In article I, we identified Toll-like receptor 1 (TLR1) and TLR2 as being more highly expressed on immature primary human AML cells than on their normal counterparts. Stimulation with the TLR1/TLR2 agonist Pam3CSK4 induced p38 MAPK-dependent apoptosis and NFκB-dependent differentiation of AML cells. Normal hematopoietic stem and progenitor cells were less affected by Pam3CSK4 stimulation. In vivo Pam3CSK4 treatment decreased the leukemia burden in mice. In addition, transplantation of ex vivo Pam3CSK4-stimulated mouse and human AML cells resulted in a prolonged survival of mice relative to controls.

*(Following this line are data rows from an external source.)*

Lemma emit_all_spec end_ l : ∀ p m,
  (emit_all end_ l (p, m)).1 = p + Z.of_nat (length l) ∧
  ∀ i, 0 ≤ i < Z.of_nat (length l) → p + i < end_ → ld (emit_all end_ l (p, m)).2 (p + i) = u8 (rd l i).
Proof.
  induction l as [|c l IH]; intros p m; cbn [length].
  { split; [simpl; lia|intros; lia]. }
  change (emit_all end_ (c :: l) (p, m)) with (emit_all end_ l (p + 1, if p <? end_ then st p c m else m)).
  destruct (IH (p + 1) (if p <? end_ then st p c m else m)) as [A B]. split; [rewrite A; lia|].
  intros i Hi He. destruct (decide (i = 0)) as [->|].
  - destruct (emit_all_ext end_ l (p + 1, if p <? end_ then st p c m else m)) as [_ Hk]. cbn [fst snd] in Hk.
    rewrite Hk, Z.add_0_r, (proj2 (Z.ltb_lt p end_)), ld_st_eq by lia. done.
  - replace (p + i) with (p + 1 + (i - 1)) by lia. rewrite B by lia. unfold rd.
    replace (Z.to_nat i) with (S (Z.to_nat (i - 1))) by lia. done.
Qed.
End format.

(** C29: on a format whose conversions fit the arguments, [vsnprintf] returns and
    prints exactly [format]: the numbers in base 10 or 16, the strings whole and
    a question mark for every unknown conversion.  The buffer receives the bytes
    that fit, the result is the untruncated length, and the strings may lie
    anywhere outside the buffer. *)
Theorem vsnprintf_format `{Arch} (fuel : nat) (buf size fmt : Z) (fs ws : list Z) (ap : list karg) (m : memory) :
  0 < size → readable (buf + size - 1) (buf, m) fmt fs → typed fs ap = true → (length fs < fuel)%nat →
  Forall2 (arg_ok (buf + size - 1) (buf, m) (fuel - length fs)) ws ap →
  let out := format fs ap in
  let n := Z.of_nat (length out) in
  ∃ m', vsnprintf fuel buf size fmt ws m = Ok (i32 n, m') ∧
    (∀ i, 0 ≤ i < n → i < size - 1 → ld m' (buf + i) = u8 (rd out i)) ∧ ld m' (buf + n) = 0 ∧
    (∀ a, a < buf ∨ buf + size - 1 ≤ a → a ≠ buf + n → ld m' a = ld m a).
Proof.
  intros Hs Hr Ht Hf Ha out n. unfold vsnprintf.
  rewrite (format_loop_all (buf + size - 1) (length fs) fs fmt fuel ws ap (buf, m)) by (done || lia).
  fold out. destruct (emit_all_spec (buf + size - 1) out buf m) as [A B].
  destruct (emit_all_ext (buf + size - 1) out (buf, m)) as [_ C].
  destruct (emit_all (buf + size - 1) out (buf, m)) as [cur m1]. cbn [fst snd mbind outcome_bind] in *.
  rewrite (proj2 (Z.ltb_lt 0 size)) by done. subst cur. fold n in C |- *.
  replace (buf + n - buf) with n by lia. eexists. split; [reflexivity|]. split_and!.
  - intros i Hi Hi'. rewrite ld_st_ne by lia. apply B; lia.
  - by rewrite ld_st_eq.
  - intros a Ha' Hne. rewrite ld_st_ne by done. apply C. lia.
Qed.

(** The message of a [kprintf] call, as the drivers make it: [kprint] is the
    current backend, which receives the formatted bytes. *)
Class Kprint (D : Type) := kprint : list Z → D → D.

Definition klog `{Arch} `{Kprint D} (fmt : string) (ap : list karg) (d : D) : D :=
  kprint (format (bytes fmt) ap) d.

(** "%s=%d" at 100, "ab" at 110; minus five; the buffer at 200. *)
Lemma vsnprintf_format_witness :
  let _ : Arch := X86 in
  let m := list_to_map (zip (seqZ 100 13) (bytes "%s=%d" ++ [0; 0; 0; 0; 0] ++ bytes "ab" ++ [0])) in
  ∃ m', vsnprintf 30 200 22 100 [110; -5] m = Ok (5, m') ∧ ld m' 202 = 61 ∧ ld m' 203 = 45.
Proof.
  intros HA m.
  destruct (vsnprintf_format (H := HA) 30 200 22 100 (bytes "%s=%d") [110; -5] [Str (bytes "ab"); Num (-5)] m)
    as (m' & E & B & _).
  - lia.
  - split; [vm_compute; done|left; vm_compute; done].
  - vm_compute. reflexivity.
  - vm_compute. lia.
  - constructor; [split; [split; [vm_compute; done|left; vm_compute; done]|vm_compute; lia]|].
    constructor; [reflexivity|constructor].
  - exists m'. split; [exact E|]. split.
    + change 202 with (200 + 2). rewrite (B 2) by (vm_compute; done). vm_compute. reflexivity.
    + change 203 with (200 + 3). rewrite (B 3) by (vm_compute; done). vm_compute. reflexivity.
Defined.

In articles II-IV, we applied high-throughput screening methods to identify novel vulnerabilities in AML. An in vivo pooled shRNA-screen identified CD97 as important for AML cell survival in article II. CD97 suppression resulted in decreased self-renewal and increased apoptosis of AML cells. In addition, mice transplanted with leukemia cells with CD97 silenced survived longer. We found that CD97 was upregluated on a fraction of primary human AML patient samples, especially on NPM1-mutated AML cells.
In article III, we assessed the effect of 114 cytokines on a mixture of murine fluorescently-labeled AML cells and normal cKit+ BM cells. IL4 was identified as a leukemia-selective negative regulator. IL4 stimulation caused decreased proliferation and induced apoptosis of murine and human leukemia cells. IL4 treatment of mice reduced leukemia burden, resulting in a prolonged survival.
In article IV, we combined arrayed molecular barcoding of AML cells with an ex vivo cytokine screen of 114 cytokines to allow for a competitive in vivo read-out of leukemia stem cell activity. We identified TNFSF13 as a positive regulator of AML-initiating cells and found that TNFSF13 is released from normal myeloid cells.
In conclusion, we have in this thesis identified novel AML vulnerabilities, which micht translate into new therapeutic oppertunities. The thesis also contributes to our understanding of AML biology.